Belgium-based biotech startup Quidditas has raised €2.62 million to fast-track its next-generation genome editing platform. While CRISPR has paved the way for genetic medicine, it still struggles with key limitations—like low precision, poor efficiency, and difficulty handling large DNA segments. That’s where Quidditas comes in, offering a more advanced solution that could reshape how we approach gene therapy.
At the heart of its innovation is a technology called GREAT. Unlike traditional tools, this platform gives scientists full control over where and how DNA or RNA is edited. It can cut and replace any length of genetic material, making it possible to swap out entire genes or exons with high precision. This breakthrough opens up new possibilities for treating rare and complex genetic diseases—conditions current tools often can’t fix.
Funding Fuels Growth and Research
The funding round was led by French investment firm iXLife Capital, which contributed €900,000. Other participants included Key Ventures, several business angels, and a major €1.72 million public grant from Belgium’s Win4Company program. This mix of private and public support is a strong vote of confidence in Quidditas’ vision.
With the new funding, the company plans to expand its research team and scale development. The goal is to not only treat genetic diseases but also apply the technology in areas like protein production and stem cell therapy. These broader applications could bring transformative benefits to healthcare and biotechnology.
A Founding Vision to Cure From the Start
Quidditas was founded in 2022 by two molecular geneticists—Dr. François Cherbonneau and Dr. Aurore Prunevieille. Both bring years of experience from top institutions like Paris’s Saint-Louis Hospital and Harvard Medical School. Their mission is clear: to create a tool that fixes the root causes of disease, not just the symptoms.
Rather than improve on CRISPR, they’ve built something entirely different. The GREAT platform doesn’t just snip DNA—it rewrites it with unmatched control.

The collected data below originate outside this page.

(** The template with every [%%] replaced by a single [%]; directives,
    which stand for text to be substituted, are dropped. *)
Definition literal (t : token) : string :=
  match t with
  | Literal c => String c EmptyString
  | Escape => "%"
  | Directive _ | Dangling => EmptyString
  end.

Definition unescape (f : string) : string :=
  fold_right (fun t s => literal t ++ s) EmptyString (tokens f).

(** Categories of arguments, and the category each directive kind
    requires. *)
Inductive category : Set := CatIntegral | CatFloat | CatPointer | CatText.

Definition category_of (v : value) : category :=
  match v with
  | VInt _ _ => CatIntegral
  | VFloat _ _ => CatFloat
  | VPtr (CharData | ConstCharData) _ => CatText
  | VPtr _ _ => CatPointer
  | VString _ => CatText
  end.

Definition required_category (d : ascii) : option category :=
  if ((d =? "f") || (d =? "g"))%char then Some CatFloat
  else if (d =? "d")%char then Some CatIntegral
  else if (d =? "s")%char then Some CatText
  else None.

(** The spec's names for the conditions, by the message thrown:
    the three mismatches of the [switch], its [default], and the "Bad
    format" of the overload without parameters, which meets a directive
    when no argument is left. *)
Definition DirectiveArgumentMismatch (e : runtime_error) : Prop :=
  e = NotFloatingPoint \/ e = NotIntegral \/ e = NonString.

Definition UnrecognizedDirective (e : runtime_error) : Prop :=
  e = InvalidFormatChar.

Definition ArityMismatch (e : runtime_error) : Prop := e = BadFormat.

(** The scan seen on the list of conversion characters: one parameter
    per directive, first failure wins. *)
Fixpoint check_directives (ds : list ascii) (ts : list value)
  : outcome unit :=
  match ds with
  | [] => Return tt
  | d :: ds' =>
      match ts with
      | [] => Throw BadFormat
      | t :: ts' =>
          match check_directive d (type_of t) with
          | Some e => Throw e
          | None => check_directives ds' ts'
          end
      end
  end.

(** The scan gets as far as directive number [i]: every directive
    before it has a parameter and passes its check. *)
Definition reaches (f : string) (ts : list value) (i : nat) : Prop :=
  forall j, (j < i)%nat ->
    exists d t, nth_error (directives f) j = Some d /\
                nth_error ts j = Some t /\
                check_directive d (type_of (ValidateArgument t)) = None.

(** A token that is text: a literal character or an escape. *)
Definition plain (t : token) : Prop :=
  match t with
  | Literal _ | Escape => True
  | Directive _ | Dangling => False
  end.

(** A directive's kind matches an argument's category. *)
Definition matches (d : ascii) (t : value) : Prop :=
  required_category d = Some (category_of t).

(** A text argument can be read: its characters are in memory. *)
Definition readable (mem : memory) (t : value) : Prop :=
  match ValidateArgument t with
  | VPtr (CharData | ConstCharData) a => mem a <> None
  | _ => True
  end.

This means researchers can replace faulty sequences with healthy ones without size limitations, leading to more reliable and long-lasting results.

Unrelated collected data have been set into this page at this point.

Lemma positive_not_due s : 0 < timeLeft s -> autoAdvance_due s = false.
Proof.
  intros P. unfold autoAdvance_due.
  replace (timeLeft s <=? 0) with false by (symmetry; by apply Z.leb_gt).
  by rewrite andb_false_r.
Qed.

Lemma handleWordComplete_steady s s' :
  steady s -> testState s = running ->
  handleWordComplete s = (s', None) -> steady s'.
Proof.
  intros (S & E & I & W & P & C) T. unfold handleWordComplete.
  destruct (currentWordIndex s =? JS.len (words s) - 1); [done |].
  intros [= <-]. unfold steady. simpl. repeat split; try done. by left.
Qed.

(** A tick that brings the clock to zero leaves cells that are steady but for
    the clock; the auto-advance that follows restores it. *)
Lemma minor_steady s s' :
  minor s s' -> steady s ->
  (autoAdvance_due s' = false -> steady s')
  ∧ (autoAdvance_due s' = true ->
     ∀ s'', handleWordComplete s' = (s'', None) -> steady s'').
Proof.
  intros M St. pose proof St as (S & E & I & W & P & C).
  assert (G : steady s' ∨
              (s' = setTimeLeft 0 (setTimerActive false s) ∧ testState s = running)).
  { destruct M; try (by left).
    - left. unfold steady. simpl. repeat split; try done. by right.
    - left. destruct C as [[C _] | [_ C]]; [congruence |].
      unfold resumeTimer. rewrite decide_True by done.
      unfold steady. simpl. repeat split; try done. by left.
    - destruct C as [[C1 C2] | [_ C]]; [| congruence].
      unfold tick. destruct (Z.leb_spec (timeLeft s) 1); [by right |].
      left. unfold steady. simpl. repeat split; try done; [lia | by left]. }
  destruct G as [G | [-> T]].
  - split; [done |]. intros D. rewrite positive_not_due in D; [done |]. by destruct G as (_ & _ & _ & _ & ? & _).
  - split.
    + unfold autoAdvance_due. simpl. rewrite bool_decide_eq_true_2 by done. simpl.
      destruct (words s) eqn:Ws; [done |]. done.
    + intros _ s''. unfold handleWordComplete. simpl.
      destruct (currentWordIndex s =? JS.len (words s) - 1); [done |].
      intros [= <-]. unfold steady. simpl. repeat split; try done. by left.
Qed.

A New Era for Genome Editing
According to Dr. Cherbonneau, the future of medicine depends on tools that are both powerful and adaptable. “We’re developing a solution that moves beyond what’s currently possible,” he said. “With GREAT, we can finally target complex diseases that current genome editing tools can’t handle.”

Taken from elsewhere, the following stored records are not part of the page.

(** C5: for a range with [1 <= start_page <= end_page], a chapter that
    lies inside the document is written as one file holding the pages
    from [start_page] to the last page kept, both included, in the order
    of the document: the page at position [k] of the file is the page at
    position [start_page - 1 + k] of the source, and there is no page
    after position [last - (start_page - 1)].  A chapter that ends after
    the last page of the document raises, and nothing is written. *)
Theorem split_chapter_pages (use_chapter_names : bool) (i : nat)
    (info : ChapterRange) (w : world) :
  1 <= start_page info -> start_page info <= end_page info ->
  (end_page info <= Z.of_nat (length (source w)) ->
   exists last out,
     last_page_to_include (source w) info = Some last
     /\ split_chapter use_chapter_names i info w
        = (Some tt,
           mkWorld (source w)
             (written w
              ++ [(chapter_filename use_chapter_names i info, out)]))
     /\ out = slice (source w) (start_page info - 1) (last + 1)
     /\ Z.of_nat (length out) = last - (start_page info - 1) + 1
     /\ (forall k : nat,
           nth_error out k
           = if Z.of_nat k <=? last - (start_page info - 1)
             then nth_error (source w) (Z.to_nat (start_page info - 1) + k)
             else None))
  /\ (Z.of_nat (length (source w)) < end_page info ->
      split_chapter use_chapter_names i info w = (None, w)).
Proof.
  intros H1 H2. split; intros H3.
  - destruct (split_chapter_run use_chapter_names i info w H1 H2 H3)
      as [blank [Hb [Hlast Hrun]]].
    pose proof (trimmed_end_bounds info blank H2) as Hl.
    exists (trimmed_end info blank),
      (slice (source w) (start_page info - 1) (trimmed_end info blank + 1)).
    repeat split; try assumption.
    + rewrite length_slice; lia.
    + intros k. rewrite nth_error_slice.
      destruct (Nat.ltb_spec k
                  (Z.to_nat (trimmed_end info blank + 1
                             - (start_page info - 1))));
        destruct (Z.leb_spec (Z.of_nat k)
                    (trimmed_end info blank - (start_page info - 1)));
        try reflexivity; lia.
  - unfold split_chapter. cbv zeta. unfold bind at 1.
    unfold test_blank, is_blank_page.
    now rewrite pages_getitem_beyond by lia.
Qed.

(** *** The source document and the independence of the chapters *)

(** A statement that only reads the source document: it leaves it as it
    is, and its result and the files it appends are the same in any two
    worlds that hold the same source, whatever was written before. *)
Definition reads_source {A : Type} (m : M A) : Prop :=
  forall w1 w2,
    source w1 = source w2 ->
    fst (m w1) = fst (m w2)
    /\ source (snd (m w1)) = source w1
    /\ exists files,
         written (snd (m w1)) = written w1 ++ files
         /\ written (snd (m w2)) = written w2 ++ files.

(** Splitting the chapters one at a time, in the order of the ranges:
    [split_pdf] with [only_index] 0, then 1, and so on up to [n - 1]. *)
Fixpoint one_by_one (ranges : list ChapterRange) (use_chapter_names : bool)
    (n : nat) : M unit :=
  match n with
  | O => ret tt
  | S k =>
      one_by_one ranges use_chapter_names k ;;
      split_pdf ranges use_chapter_names (Some (Z.of_nat k))
  end.

Lemma reads_ret {A : Type} (a : A) : reads_source (ret a).
Proof.
  intros w1 w2 _. cbn. repeat split. exists []. now rewrite !app_nil_r.
Qed.

Lemma reads_bind {A B : Type} (m : M A) (k : A -> M B) :
  reads_source m -> (forall a, reads_source (k a)) -> reads_source (bind m k).
Proof.
  intros Hm Hk w1 w2 Hs.
  destruct (Hm w1 w2 Hs) as [Hr [Hs1 [files [Hw1 Hw2]]]].
  destruct (Hm w2 w1 (eq_sym Hs)) as [_ [Hs2 _]].
  unfold bind.
  destruct (m w1) as [r1 w1'], (m w2) as [r2 w2'].
  cbn [fst snd] in *. subst r2.
  destruct r1 as [a|]; cbn [fst snd].
  - assert (Hs' : source w1' = source w2') by congruence.
    destruct (Hk a w1' w2' Hs') as [Hr' [Hs1' [files' [Hw1' Hw2']]]].
    split; [exact Hr'|]. split; [congruence|].
    exists (files ++ files').
    rewrite Hw1', Hw2', Hw1, Hw2, !app_assoc. auto.
  - split; [reflexivity|]. split; [exact Hs1|]. now exists files.
Qed.

Lemma reads_read_page (p : Z) : reads_source (read_page p).
Proof.
  intros w1 w2 Hs. unfold read_page. cbn [fst snd]. rewrite Hs.
  repeat split. exists []. now rewrite !app_nil_r.
Qed.

Lemma reads_test_blank (p : Z) : reads_source (test_blank p).
Proof.
  intros w1 w2 Hs. unfold test_blank. cbn [fst snd]. rewrite Hs.
  repeat split. exists []. now rewrite !app_nil_r.
Qed.

Lemma reads_write_file (filename : pystr) (writer : list Page) :
  reads_source (write_file filename writer).
Proof.
  intros w1 w2 _. unfold write_file. cbn. repeat split.
  now exists [(filename, writer)].
Qed.

Lemma reads_add_pages (ps : list Z) :
  forall writer, reads_source (add_pages ps writer).
Proof.
  induction ps as [|p ps IH]; intros writer; cbn [add_pages].
  - apply reads_ret.
  - apply reads_bind; [apply reads_read_page|]. intros page. apply IH.
Qed.

Lemma reads_split_chapter (use_chapter_names : bool) (i : nat)
    (info : ChapterRange) :
  reads_source (split_chapter use_chapter_names i info).
Proof.
  unfold split_chapter. cbv zeta.
  apply reads_bind; [apply reads_test_blank|]. intros blank.
  apply reads_bind; [apply reads_add_pages|]. intros writer.
  apply reads_write_file.
Qed.

Lemma reads_split_pdf_loop (use_chapter_names : bool) (only_index : option Z)
    (ranges : list ChapterRange) :
  forall i, reads_source (split_pdf_loop use_chapter_names only_index i ranges).
Proof.
  induction ranges as [|info ranges IH]; intros i; cbn [split_pdf_loop].
  - apply reads_ret.
  - cbv zeta.
    destruct (match only_index with
              | Some k => negb (Z.of_nat i =? k)
              | None => false
              end).
    + apply IH.
    + apply reads_bind; [apply reads_split_chapter|]. intros _. apply IH.
Qed.

Lemma bind_unit_ret (m : M unit) (w : world) : (m ;; ret tt) w = m w.
Proof.
  unfold bind, ret. destruct (m w) as [[[]|] w']; reflexivity.
Qed.

Lemma split_pdf_loop_skips (use_chapter_names : bool) (k : Z)
    (ranges : list ChapterRange) :
  forall (i : nat) (w : world),
    (forall j, (i <= j < i + length ranges)%nat -> Z.of_nat j <> k) ->
    split_pdf_loop use_chapter_names (Some k) i ranges w = (Some tt, w).
Proof.
  induction ranges as [|info ranges IH]; intros i w H; [reflexivity|].
  cbn [split_pdf_loop length] in *. cbv zeta.
  replace (Z.of_nat i =? k) with false
    by (symmetry; apply Z.eqb_neq, H; lia).
  cbn [negb]. apply IH. intros j Hj. apply H. lia.
Qed.

Lemma split_pdf_loop_app (use_chapter_names : bool) (only_index : option Z)
    (r1 r2 : list ChapterRange) :
  forall (i : nat) (w : world),
    split_pdf_loop use_chapter_names only_index i (r1 ++ r2) w
    = (split_pdf_loop use_chapter_names only_index i r1 ;;
       split_pdf_loop use_chapter_names only_index (i + length r1) r2) w.
Proof.
  induction r1 as [|info r1 IH]; intros i w.
  - cbn [app length]. now rewrite Nat.add_0_r.
  - cbn [app length split_pdf_loop]. cbv zeta.
    replace (i + S (length r1))%nat with (S i + length r1)%nat by lia.
    destruct (match only_index with
              | Some k => negb (Z.of_nat i =? k)
              | None => false
              end).
    + apply IH.
    + unfold bind at 1 2 3.
      destruct (split_chapter use_chapter_names i info w) as [[u|] w'];
        [apply IH | reflexivity].
Qed.

Lemma split_pdf_single (use_chapter_names : bool) (pre : list ChapterRange)
    (info : ChapterRange) (post : list ChapterRange) (w : world) :
  split_pdf (pre ++ info :: post) use_chapter_names
    (Some (Z.of_nat (length pre))) w
  = split_chapter use_chapter_names (length pre) info w.
Proof.
  unfold split_pdf. rewrite split_pdf_loop_app. unfold bind at 1.
  rewrite split_pdf_loop_skips by (intros j Hj; lia).
  cbn [split_pdf_loop Nat.add]. cbv zeta.
  rewrite Z.eqb_refl. cbn [negb]. unfold bind.
  destruct (split_chapter use_chapter_names (length pre) info w)
    as [[[]|] w']; [|reflexivity].
  apply split_pdf_loop_skips. intros j Hj. lia.
Qed.

Lemma firstn_succ_nth {A : Type} (l : list A) :
  forall (n : nat) (x : A),
    nth_error l n = Some x -> firstn (S n) l = firstn n l ++ [x].
Proof.
  induction l as [|y l IH]; intros [|n] x H; try discriminate.
  - cbn in H. now injection H as ->.
  - cbn [nth_error] in H. cbn [firstn app]. f_equal. now apply IH.
Qed.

The platform is also flexible enough to be used in other biotech areas. Whether it’s boosting protein bioproduction or advancing regenerative medicine, the potential is vast. As the company scales, it aims to work with hospitals, research labs, and industry partners to expand its impact.
Backing from Biotech Leaders
Dr. Jean-Pierre Kinet, Managing Partner at iXLife Capital and a former Harvard professor, sees enormous promise in Quidditas. “This is a leap forward for genome editing,” he said. “Their technology could unlock treatments for diseases that have been out of reach until now.”
Thanks to this €2.62 million boost, Quidditas is well-equipped to lead the next wave of innovation. Its platform could become a cornerstone of future therapies, helping patients who currently have no options and pushing the entire biotech field forward.